Mais puisque nos rencontres se déroulaient l’été, par une belle journée ensoleillée de la mi-juin, l’ensemble de percussions protestataire montréalais Movimento nous a conviés à une «promenade musicale» à travers le campus universitaire. Pas une manifestation… bien sûr que non! Une «promenade musicale». Tout-à-fait légitime! (🤞)
Dans ce numéro
Les articles ci-dessous visent à approfondir les conversations entamées dans ce cours en réfléchissant de manière critique à un.e artiste ou un groupe qui s’est servi de la musique populaire pour aborder des questions de justice sociale. Les auteur.e.s posent les questions suivantes: Pourquoi et comment cet.te artiste ou ce groupe s’appuie-t-il.elle sur la musique pour contester le statu quo? Qu'est-ce que les artistes essaient-ils.elles d'accomplir en utilisant de la musique populaire pour protester, et comment une chanson peut-elle être particulièrement bien adaptée (ou non!) à la fonction qui lui a été confiée? Comment pouvons-nous mieux évaluer ce que cela signifie pour les artistes d'être socialement responsables, compte tenu des rôles simultanés qu'ils.elles jouent souvent, à la fois en tant qu’artistes et en tant que «leaders politiques non élus»? Enfin, comment l'étude de la musique populaire utilisée en contexte protestataire peut-elle faciliter la compréhension des politiques de coalition ou d’alliance? La musique peut-elle être une force active dans la construction d’une politique de l’espoir?

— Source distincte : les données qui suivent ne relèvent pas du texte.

Lemma enforce_logic_incomplete (d g : dict) complete :
  enforce_logic d = Ok g ->
  g !! "conversation_complete" = Some complete ->
  Py.truthy complete = false ->
  g !! "follow_up_question" = d !! "follow_up_question".
Proof.
  intros H Hc Htc. unfold enforce_logic in H. res_inv. rename x into d3, x0 into d4.
  destruct (sync_medical_flags_spec _ _ H) as (_ & _ & p' & _ & _ & -> & _).
  rewrite lookup_insert_ne in Hc |- * by done.
  destruct (enforce_non_medical_spec _ _ H1) as (m & _ & [[_ ->]|[_ ->]]).
  - destruct (enforce_complete_spec _ _ H0) as (c & _ & Hc3 & _ & _ & Hsame & _).
    assert (c = complete) as -> by congruence.
    rewrite (Hsame Htc).
    rewrite (updates_writes_keeps _ _ _ _ (force_brief_response_updates _)
               "follow_up_question" ltac:(not_in)).
    apply (updates_writes_keeps _ _ _ _ (post_process_medication_updates _)
             "follow_up_question" ltac:(not_in)).
  - destruct (clear_structured_fields_cleared d3) as (_&_&_&_&_&Hdone&_).
    rewrite Hdone in Hc. injection Hc as <-. discriminate Htc.
Qed.

(** X3. A follow-up of type [scale] in a conversation that is not complete
    always carries a question, in the returned dict and in the payload of
    the route: lines 937-942 write one where the model left it empty. *)
Theorem scale_follow_up_has_question
    W message history request_json (d : dict) complete :
  d = (gemini_interactive W message history).1 \/
  payload (gemini_interactive_route W request_json).1 = Some d ->
  d !! "follow_up_type" = Some (PStr "scale") ->
  d !! "conversation_complete" = Some complete -> Py.truthy complete = false ->
  exists question,
    d !! "follow_up_question" = Some question /\ Py.truthy question = true.
Proof.
  assert (Hfun : forall m h c,
    (gemini_interactive W m h).1 !! "follow_up_type" = Some (PStr "scale") ->
    (gemini_interactive W m h).1 !! "conversation_complete" = Some c ->
    Py.truthy c = false ->
    exists question,
      (gemini_interactive W m h).1 !! "follow_up_question" = Some question /\
      Py.truthy question = true).
  { intros m h c Ht Hc Htc.
    destruct (gemini_interactive_cases W m h) as [_ [(p & reply & _ & Hp)|[_ Hfb]]].
    - destruct (process_reply_spec _ _ _ Hp) as (rd & d1 & _ & Hset & Henf).
      rewrite (enforce_logic_incomplete _ _ _ Henf Hc Htc).
      destruct (enforce_logic_follow_up _ _ Henf) as (Et & _ & _).
      rewrite Et in Ht. clear Et Henf Hp Hc.
      unfold set_defaults in Hset. res_inv. rename x into d2, x0 into d3.
      pose proof (set_other_defaults_updates d3) as Hu.
      rewrite (updates_writes_keeps _ _ _ _ Hu "follow_up_type" ltac:(not_in)) in Ht.
      rewrite (updates_writes_keeps _ _ _ _ Hu "follow_up_question" ltac:(not_in)).
      destruct (ensure_scale_question_spec _ _ H0) as [_ Hq]. by apply Hq.
    - rewrite Hfb in Ht. vm_compute in Ht. discriminate Ht. }
  intros [->|Hd] Ht Hc Htc; [by eapply Hfun|].
  destruct (route_payload_cases W request_json d Hd)
    as [(e & ->)|[->|(m & h & _ & _ & _ & ->)]].
  - vm_compute in Ht. discriminate Ht.
  - vm_compute in Ht. discriminate Ht.
  - destruct (sanity_checks_cases h (gemini_interactive W m h).1)
      as [Hsame|[_ (c & Hc' & Htc')]].
    + rewrite Hsame in Ht, Hc |- * by done. by eapply Hfun.
    + congruence.
Qed.

Lemma scale_follow_up_has_question_witness :
  (gemini_interactive scale_world "It hurts" None).1
    !! "follow_up_type" = Some (PStr "scale") /\
  (gemini_interactive scale_world "It hurts" None).1
    !! "conversation_complete" = Some (PBool false) /\
  (gemini_interactive scale_world "It hurts" None).1 !! "follow_up_question"
    = Some (PStr "On a scale of 1 to 10, how would you rate your Headache?") /\
  exists question,
    (gemini_interactive scale_world "It hurts" None).1
      !! "follow_up_question" = Some question /\ Py.truthy question = true.
Proof.
  assert (H1 : (gemini_interactive scale_world "It hurts" None).1
                 !! "follow_up_type" = Some (PStr "scale")) by (by_compute).
  assert (H2 : (gemini_interactive scale_world "It hurts" None).1
                 !! "conversation_complete" = Some (PBool false)) by (by_compute).
  split_and!; [exact H1|exact H2|by_compute|].
  exact (scale_follow_up_has_question scale_world "It hurts" None (Ok PNone)
           _ (PBool false) (or_introl eq_refl) H1 H2 eq_refl).
Defined.

(** *** The instruction chosen for the model *)

Lemma instruction_tag_sufficient step total :
  instruction_tag (sufficient_info_prefix step total) = Some "L"%char.
Proof. reflexivity. Qed.

Lemma instruction_tag_continuing step total :
  instruction_tag (continuing_prefix step total) = Some "C"%char.
Proof. reflexivity. Qed.

Lemma instruction_tag_rating step total :
  instruction_tag (rating_prefix step total) = Some "U"%char.
Proof. reflexivity. Qed.

Lemma instruction_tag_initial total :
  instruction_tag (initial_symptom_prefix total) = Some "I"%char.
Proof. reflexivity. Qed.


(** X4. The instruction for long conversations (lines 831-832) is dead
    code: whatever the message and the history, [select_instruction] never
    chooses it, because every request with a history is taken by an earlier
    branch. *)
Theorem long_conversation_instruction_is_never_selected W message history p :
  select_instruction W message history = Ok p ->
  instruction_prefix p <> long_conversation_prefix.
Proof.
  unfold select_instruction. intros H E.
  apply (f_equal instruction_tag) in E.
  destruct (is_non_medical _); [injection H as <-; discriminate E|].
  destruct (is_high_severity _); [injection H as <-; discriminate E|].
  destruct (negb (history_truthy history) && _);
    [injection H as <-; cbn [instruction_prefix] in E;
     rewrite instruction_tag_initial in E; discriminate E|].
  destruct (history_truthy history) eqn:Hh; cbn [andb] in H.
  - destruct (PyStr.contains "rating" _ && _) eqn:Hr; cbn [negb] in H.
    + injection H as <-. cbn [instruction_prefix] in E.
      rewrite instruction_tag_rating in E. discriminate E.
    + res_inv. cbn [instruction_prefix] in E. destruct x0.
      * rewrite instruction_tag_sufficient in E. discriminate E.
      * rewrite instruction_tag_continuing in E. discriminate E.
  - destruct (PyStr.contains "rating" _ && _).
    + injection H as <-. cbn [instruction_prefix] in E.
      rewrite instruction_tag_rating in E. discriminate E.
    + injection H as <-. discriminate E.
Qed.

Lemma long_conversation_instruction_is_never_selected_witness :
  select_instruction follow_up_world "still coughing" (Some (long_history 12))
    = Ok (mk_prompting (sufficient_info_prefix "7" "4") 7 (PInt 4)) /\
  sufficient_info_prefix "7" "4" <> long_conversation_prefix.
Proof.
  assert (H : select_instruction follow_up_world "still coughing"
                (Some (long_history 12))
              = Ok (mk_prompting (sufficient_info_prefix "7" "4") 7 (PInt 4)))
    by (by_compute).
  split; [exact H|].
  exact (long_conversation_instruction_is_never_selected follow_up_world
           "still coughing" (Some (long_history 12)) _ H).
Defined.

Lemma select_instruction_history W message items :
  items <> [] ->
  is_non_medical (str_lower W message) = false ->
  is_high_severity (str_lower W message) = false ->
  PyStr.contains "rating" (str_lower W message)
    && re_search_rating W (str_lower W message) = false ->
  select_instruction W message (Some items) =
    total ← history_estimate W items (PInt 4);
    enough ← PyNum.int_ge (Z.of_nat (length items) / 2 + 1) total;
    Ok (mk_prompting
          (if enough : bool
           then sufficient_info_prefix
                  (pretty (Z.of_nat (length items) / 2 + 1)) (py_str W total)
           else continuing_prefix
                  (pretty (Z.of_nat (length items) / 2 + 1)) (py_str W total))
          (Z.of_nat (length items) / 2 + 1) total).
Proof.
  intros Hne Hnm Hhs Hr. unfold select_instruction.
  rewrite Hnm, Hhs, Hr.
  destruct items as [|x items]; [done|]. reflexivity.
Qed.

(** X5. For a message that is neither non-medical nor high-severity nor
    a rating response (one whose lower-case form holds "rating" and a
    match of [\d\s*/\s*10]), a history whose last entry is not a dict
    makes the whole call fall back before a chat is opened or a message is
    sent: [conversation_history[-1]['parts']] raises a TypeError, which
    the handler of lines 818-819 does not catch.  (The formatting loop of
    lines 764-772 skips such an entry silently.) *)
Theorem malformed_last_turn_skips_the_model W message items entry :
  last items = Some entry ->
  Py.is_dict entry = false ->
  is_non_medical (str_lower W message) = false ->
  is_high_severity (str_lower W message) = false ->
  PyStr.contains "rating" (str_lower W message)
    && re_search_rating W (str_lower W message) = false ->
  format_entry W entry = [] /\
  (exists msg, select_instruction W message (Some items) = Raise (mk_exn TypeError msg)) /\
  gemini_interactive W message (Some items) = (fallback_response, []).
Proof.
  intros Hlast Hdict Hnm Hhs Hr.
  assert (Hne : items <> []) by (intros ->; discriminate Hlast).
  assert (Hsel : exists msg,
            select_instruction W message (Some items) = Raise (mk_exn TypeError msg)).
  { rewrite select_instruction_history by done.
    unfold history_estimate, history_estimate_body, PyNum.last_item.
    rewrite Hlast. cbn [mbind res_bind].
    destruct entry; try discriminate Hdict; cbn; eauto. }
  split_and!; [by destruct entry| exact Hsel |].
  destruct Hsel as [msg Hsel].
  unfold gemini_interactive, gemini_interactive_body, ask_model.
  rewrite Hsel. reflexivity.
Qed.

Lemma malformed_last_turn_skips_the_model_witness :
  last [PStr "I have a cough"] = Some (PStr "I have a cough") /\
  is_non_medical (str_lower follow_up_world "it got worse") = false /\
  is_high_severity (str_lower follow_up_world "it got worse") = false /\
  gemini_interactive follow_up_world "it got worse" (Some [PStr "I have a cough"])
    = (fallback_response, []).
Proof.
  split_and!; [reflexivity|by_compute|by_compute|].
  apply (malformed_last_turn_skips_the_model follow_up_world "it got worse"
           [PStr "I have a cough"] (PStr "I have a cough"));
    [reflexivity|reflexivity|by_compute|by_compute|by_compute].
Defined.
(** * Wolf scorekeeper: rotation resolver and scoring engine

    A shallow embedding of the scoring code of [src/assets/app.js].  The file
    holds two generations of the application, each in its own closure:

    - the current one (second closure, [POINTS_UNIT = 1]) with
      [rotatedOrderForHole] and the all-pairs [computeScores];
    - the earlier one (first closure, [POINTS_UNIT = 6]) whose
      [computeScores] splits a pooled pot; it lives in [Module Legacy].

    JavaScript numbers are modelled by [num]: an exact integer or [NaN].
    Every amount the engine computes is an integer, and the only way to
    leave the integers is to read a property that is absent from an object
    ([undefined + k] is [NaN]).  Integer arithmetic is taken to be exact,
    which is what the source does below 2^53.

    JavaScript objects used as dictionaries ([totals], [won], [lost],
    [deltaByPlayer]) are finite maps from property names to [num]. *)

From Stdlib Require Import ZArith Lia.
From stdpp Require Import gmap strings list fin_maps pretty.

Open Scope Z_scope.

(** ** Numbers and objects *)

Inductive num : Type :=
  | Int (z : Z)
  | NaN.

Global Instance num_eq_dec : EqDecision num.
Proof. solve_decision. Defined.

Definition num_add (a b : num) : num :=
  match a, b with
  | Int x, Int y => Int (x + y)
  | _, _ => NaN
  end.
(* ===== verification/_CoqProject ===== *)
-Q . S2P
Prelude.v
JsNum.v
RealNum.v
FloatNum.v
DRState.v
Heading.v
Motion.v
Direction.v
Geo.v
Dedup.v
Session.v
Drift.v
Refine.v
Views.v
Shell.v
Async.v
Rounded.v
Robust.v
(* ===== verification/Heading.v ===== *)
(** * Heading: the compass callback

    [handleDeviceOrientation] (src/src/components/DRModule.jsx, lines
    56-121) receives a [deviceorientation] event and publishes a heading.
    The steps of the callback are separate definitions, composed in the
    order of the source:

    - the guard on the three angles (lines 57-68);
    - [tiltCompensate] (lines 69-89);
    - [lowPass], the exponential filter kept in [compassFilterRef] (lines
      91-101);
    - [platformHeading], the iOS / screen-rotation correction (lines
      103-109);
    - [interference], the advisory comparison with [headingRef] that raises
      [isCalibrating] and arms a 2 s timer (lines 111-117), and
      [calibrationTimeout], the timer's callback (line 116);
    - [setHeading] (line 119).

    The callback reads [headingRef] and never writes it: the ref changes
    only when a render runs the mirror effect ([DRState.syncRefs]). *)

From Stdlib Require Import List Bool QArith Reals Lra Psatz.
From S2P Require Import Prelude JsNum RealNum DRState.
Import ListNotations.

(** ** The event and the window *)

(** The fields of a [DeviceOrientationEvent] the callback reads.
    [webkitCompassHeading] is [undefined] outside iOS Safari. *)
Module OrientationEvent.
Record t (num : Type) : Type := mk {
  alpha : jsval num;
  beta : jsval num;
  gamma : jsval num;
  webkitCompassHeading : jsval num
}.
Arguments mk {num} alpha beta gamma webkitCompassHeading.
Arguments alpha {num} t.
Arguments beta {num} t.
Arguments gamma {num} t.
Arguments webkitCompassHeading {num} t.
End OrientationEvent.

(** What the callback reads of [window]: [screenOrientation] is
    [window.screen.orientation.angle] when [window.screen] and
    [window.screen.orientation] are both present (line 106), [None]
    otherwise. *)
Record Window (num : Type) : Type := mkWindow {
  screenOrientation : option (jsval num)
}.
Arguments mkWindow {num} screenOrientation.
Arguments screenOrientation {num} w.

Section Heading.
Context {num : Type} {N : JsNumber num} {M : JsMath num}.
Local Open Scope js_scope.

(** Lines 69-89: above 5 degrees of pitch or roll the azimuth is recomputed
    from the rotated field components and brought into one turn; below, the
    raw azimuth is kept as it is. *)
Definition tiltCompensate (alpha beta gamma : num) : num :=
  if (mabs beta >? nlit 5) || (mabs gamma >? nlit 5) then
    let betaRad := beta * (mPI / nlit 180) in
    let gammaRad := gamma * (mPI / nlit 180) in
    let cosB := mcos betaRad in
    let sinB := msin betaRad in
    let cosG := mcos gammaRad in
    let sinG := msin gammaRad in
    let compensatedHeading :=
      matan2
        (sinG * cosB * mcos ((alpha * mPI) / nlit 180) +
         sinB * msin ((alpha * mPI) / nlit 180))
        (cosG * mcos ((alpha * mPI) / nlit 180))
      * (nlit 180 / mPI) in
    (compensatedHeading + nlit 360) mod nlit 360
  else alpha.

(** Lines 91-101: the first reading initialises the filter; later readings
    are smoothed with the stored coefficient.  The result is the new filter
    and the filtered heading. *)
Definition lowPass (f : CompassFilter.t num) (compensatedHeading : num)
  : CompassFilter.t num * num :=
  match CompassFilter.lastValue f with
  | None =>
      (CompassFilter.mk (Some compensatedHeading) (CompassFilter.alpha f),
       compensatedHeading)
  | Some lastValue =>
      let alpha := CompassFilter.alpha f in
      let filtered := alpha * compensatedHeading + (nlit 1 - alpha) * lastValue in
      (CompassFilter.mk (Some filtered) alpha, filtered)
  end.

(** Lines 103-109: on iOS the heading is mirrored; otherwise the screen
    rotation is added when the window exposes it. *)
Definition platformHeading (w : Window num) (event : OrientationEvent.t num)
  (compensatedHeading : num) : num :=
  if is_defined (OrientationEvent.webkitCompassHeading event) then
    nlit 360 - compensatedHeading
  else
    match screenOrientation w with
    | Some angle =>
        let screenOrientation := val_or angle (nlit 0) in
        (compensatedHeading + screenOrientation) mod nlit 360
    | None => compensatedHeading
    end.

(** Lines 112-114: the jump test against the heading of the last render. *)
Definition variationThreshold : num := nlit 20.

Definition interference (previousHeading compensatedHeading : num) : bool :=
  mabs (compensatedHeading - previousHeading) >? variationThreshold.

(** Lines 115-116: raise the flag and arm the timer. *)
Definition raiseCalibrating (s : State num) : State num :=
  set_pendingTimers (S (pendingTimers s)) (setIsCalibrating true s).

(** Line 116, the callback of [setTimeout]: one pending timer fires and
    clears the flag. *)
Definition calibrationTimeout (s : State num) : State num :=
  set_pendingTimers (pred (pendingTimers s)) (setIsCalibrating false s).

(** Lines 57-68: the azimuth falls back to the compass heading when
    [event.alpha] is null or undefined, and the three angles must be numbers
    other than NaN. *)
Definition orientationAngles (event : OrientationEvent.t num)
  : option (num * num * num) :=
  let alpha :=
    nullish (OrientationEvent.alpha event)
            (OrientationEvent.webkitCompassHeading event) in
  match as_number alpha,
        as_number (OrientationEvent.beta event),
        as_number (OrientationEvent.gamma event) with
  | Some alpha, Some beta, Some gamma => Some (alpha, beta, gamma)
  | _, _, _ => None
  end.

(** Lines 56-121. *)
Definition handleDeviceOrientation (w : Window num)
  (event : OrientationEvent.t num) (s : State num) : State num :=
  match orientationAngles event with
  | Some (alpha, beta, gamma) =>
      let compensatedHeading := tiltCompensate alpha beta gamma in
      let (filter, compensatedHeading) :=
        lowPass (compassFilterRef s) compensatedHeading in
      let s := set_compassFilterRef filter s in
      let compensatedHeading := platformHeading w event compensatedHeading in
      let previousHeading := headingRef s in
      let s :=
        if interference previousHeading compensatedHeading
        then raiseCalibrating s else s in
      setHeading compensatedHeading s
  | None => s
  end.

(** The heading the callback publishes for three valid angles. *)
Definition publishedHeading (w : Window num) (event : OrientationEvent.t num)
  (f : CompassFilter.t num) (alpha beta gamma : num) : num :=
  platformHeading w event (snd (lowPass f (tiltCompensate alpha beta gamma))).

End Heading.

(** ** Specification vocabulary (real instance) *)

Local Open Scope R_scope.

(** One turn: the range the heading is meant to stay in. *)
Definition in_turn (h : R) : Prop := 0 <= h < 360.

(** The tilt branch of [tiltCompensate] is taken. *)
Definition tilted (beta gamma : R) : Prop := 5 < Rabs beta \/ 5 < Rabs gamma.

(** The azimuth that enters the filter is in one turn: either it is
    recomputed by the tilt branch, or the raw azimuth already is. *)
Definition azimuth_ok (alpha beta gamma : R) : Prop :=
  tilted beta gamma \/ in_turn alpha.

(** The filter holds a coefficient in [[0, 1]] and a value in one turn. *)
Definition filter_ok (f : CompassFilter.t R) : Prop :=
  0 <= CompassFilter.alpha f <= 1 /\
  match CompassFilter.lastValue f with
  | Some v => in_turn v
  | None => True
  end.

(** The rotation the window reports, as the callback reads it. *)
Definition screenAngle (w : Window R) : R :=
  match screenOrientation w with
  | Some angle => val_or angle (nlit 0)
  | None => 0
  end.

(** ** Concrete inputs for the examples *)

(** A level phone on Android pointing east, no screen rotation. *)
Definition ev_east : OrientationEvent.t R :=
  OrientationEvent.mk (JNum 90) (JNum 0) (JNum 0) JUndefined.

(** A phone pitched by 30 degrees. *)
Definition ev_pitched : OrientationEvent.t R :=
  OrientationEvent.mk (JNum 90) (JNum 30) (JNum 0) JUndefined.

(** A level iPhone pointing north: [alpha] is 0 and the compass heading is
    present. *)
Definition ev_ios_north : OrientationEvent.t R :=
  OrientationEvent.mk (JNum 0) (JNum 0) (JNum 0) (JNum 0).

(** An event with no pitch reading. *)
Definition ev_no_beta : OrientationEvent.t R :=
  OrientationEvent.mk (JNum 90) JNull (JNum 0) JUndefined.

(** A raw azimuth of 35 degrees, level. *)
Definition ev_35 : OrientationEvent.t R :=
  OrientationEvent.mk (JNum 35) (JNum 0) (JNum 0) JUndefined.

(** A raw azimuth of 400 degrees, level: outside what the sensor
    specification allows, accepted by the guard. *)
Definition ev_400 : OrientationEvent.t R :=
  OrientationEvent.mk (JNum 400) (JNum 0) (JNum 0) JUndefined.

Definition w_plain : Window R := mkWindow None.
Definition w_portrait : Window R := mkWindow (Some (JNum 0)).

(** A state whose last rendered heading and filter value are 10 degrees. *)
Definition s_heading_10 : State R :=
  set_compassFilterRef (CompassFilter.mk (Some 10) 0.2)
    (set_headingRef 10 (setHeading 10 initialState)).

(** A state whose last rendered heading is 10 degrees and whose filter has
    not seen a reading yet. *)
Definition s_ref_10 : State R := set_headingRef 10 (setHeading 10 initialState).

(** ** Structural theorems: any instance of the number interface *)

Section HeadingFacts.
Context {num : Type} {N : JsNumber num} {M : JsMath num}.
Implicit Types (s : State num) (w : Window num) (e : OrientationEvent.t num).

(** The callback on three valid angles, as one equation. *)
Lemma handleDeviceOrientation_valid w e s a b g :
  orientationAngles e = Some (a, b, g) ->
  handleDeviceOrientation w e s =
    let f := compassFilterRef s in
    let h := publishedHeading w e f a b g in
    let s1 := set_compassFilterRef (fst (lowPass f (tiltCompensate a b g))) s in
    setHeading h (if interference (headingRef s) h then raiseCalibrating s1 else s1).
Proof.
  intros H. unfold handleDeviceOrientation, publishedHeading. rewrite H.
  destruct (lowPass _ _) as [f' c]. reflexivity.
Qed.

Lemma handleDeviceOrientation_invalid w e s :
  orientationAngles e = None -> handleDeviceOrientation w e s = s.
Proof. intros H. unfold handleDeviceOrientation. now rewrite H. Qed.


Section Valid.
Variables (w : Window num) (e : OrientationEvent.t num) (s : State num).
Variables a b g : num.
Hypothesis He : orientationAngles e = Some (a, b, g).
Let h := publishedHeading w e (compassFilterRef s) a b g.

Lemma orientation_heading : heading (handleDeviceOrientation w e s) = h.
Proof.
  rewrite (handleDeviceOrientation_valid _ _ _ _ _ _ He). cbv zeta.
  now destruct (interference _ _).
Qed.

Lemma orientation_filter :
  compassFilterRef (handleDeviceOrientation w e s) =
  fst (lowPass (compassFilterRef s) (tiltCompensate a b g)).
Proof.
  rewrite (handleDeviceOrientation_valid _ _ _ _ _ _ He). cbv zeta.
  now destruct (interference _ _).
Qed.
(* ===== verification/Motion.v ===== *)
(** * Motion: the acceleration callback and the reset

    [handleDeviceMotion] (src/src/components/DRModule.jsx, lines 124-212)
    receives a [devicemotion] event.  It publishes the raw readings for
    display, then integrates the linear acceleration:

    - [displaySensors] (lines 125-139);
    - the early return when the event has no linear acceleration (lines
      142-143);
    - [eventTime] (lines 145-146) and the first-sample seeding of
      [lastTimestampRef] (lines 147-150);
    - [deltaTimeOf] and [rejectDelta], the time-step guard (lines 152-153):
      a rejected sample returns before [lastTimestampRef] is written;
    - [countStationary] (lines 160-168) and the stationary branch with
      [learnBias] (lines 170-176);
    - [deadzoneOf] (lines 183-185), [rotateToWorld] (lines 188-190),
      [integrateVelocity] (lines 193-197), [integratePosition] (lines
      200-201), and the publication of velocity, position and path (lines
      203-211).

    [clearPath] (lines 263-268) is the reset: it writes React state and the
    timestamp ref, and no other ref.

    The theorems of the first part hold for every instance of the number
    interface; those of the second part are proved on the real instance. *)

From Stdlib Require Import List Bool Arith Lia QArith Reals Lra Psatz.
From S2P Require Import Prelude JsNum RealNum DRState.
Import ListNotations.

(** ** The event *)

(** The fields of a [DeviceMotionEvent] the callback reads.  The three
    objects may be null; their components may be null too. *)
Module MotionEvent.
Record t (num : Type) : Type := mk {
  accelerationIncludingGravity : option (Vec3.t (jsval num));
  rotationRate : option (Rot3.t (jsval num));
  acceleration : option (Vec3.t (jsval num));
  timeStamp : jsval num
}.
Arguments mk {num} accelerationIncludingGravity rotationRate acceleration timeStamp.
Arguments accelerationIncludingGravity {num} t.
Arguments rotationRate {num} t.
Arguments acceleration {num} t.
Arguments timeStamp {num} t.
End MotionEvent.

Section Motion.
Context {num : Type} {N : JsNumber num} {M : JsMath num}.
Local Open Scope js_scope.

Selon Kate Marr-Laing, la réponse à cette dernière question est un oui retentissant. Dans son article, Marr-Laing analyse la chanson «Beds Are Burning» du groupe rock australien blanc Midnight Oil et se penche sur le rôle que cette chanson a joué dans la relation entre colonisateurs et autochtones australiens dans deux événements commémoratifs: le bicentenaire de l'Australie en 1988 et les Jeux Olympiques de Sydney de 2000. Selon Marr-Laing, en interprétant cette chanson dans des espaces largement inaccessibles à la politique autochtone et en incluant dans leurs paroles des messages politiques autochtones qui ont mis les Australiens blancs au défi de reconsidérer leur positionnalité au sein des hiérarchies sociales et politiques établies par l'état colonial, Midnight Oil a su faire de «Beds Are Burning» un outil politique efficace pour le changement social.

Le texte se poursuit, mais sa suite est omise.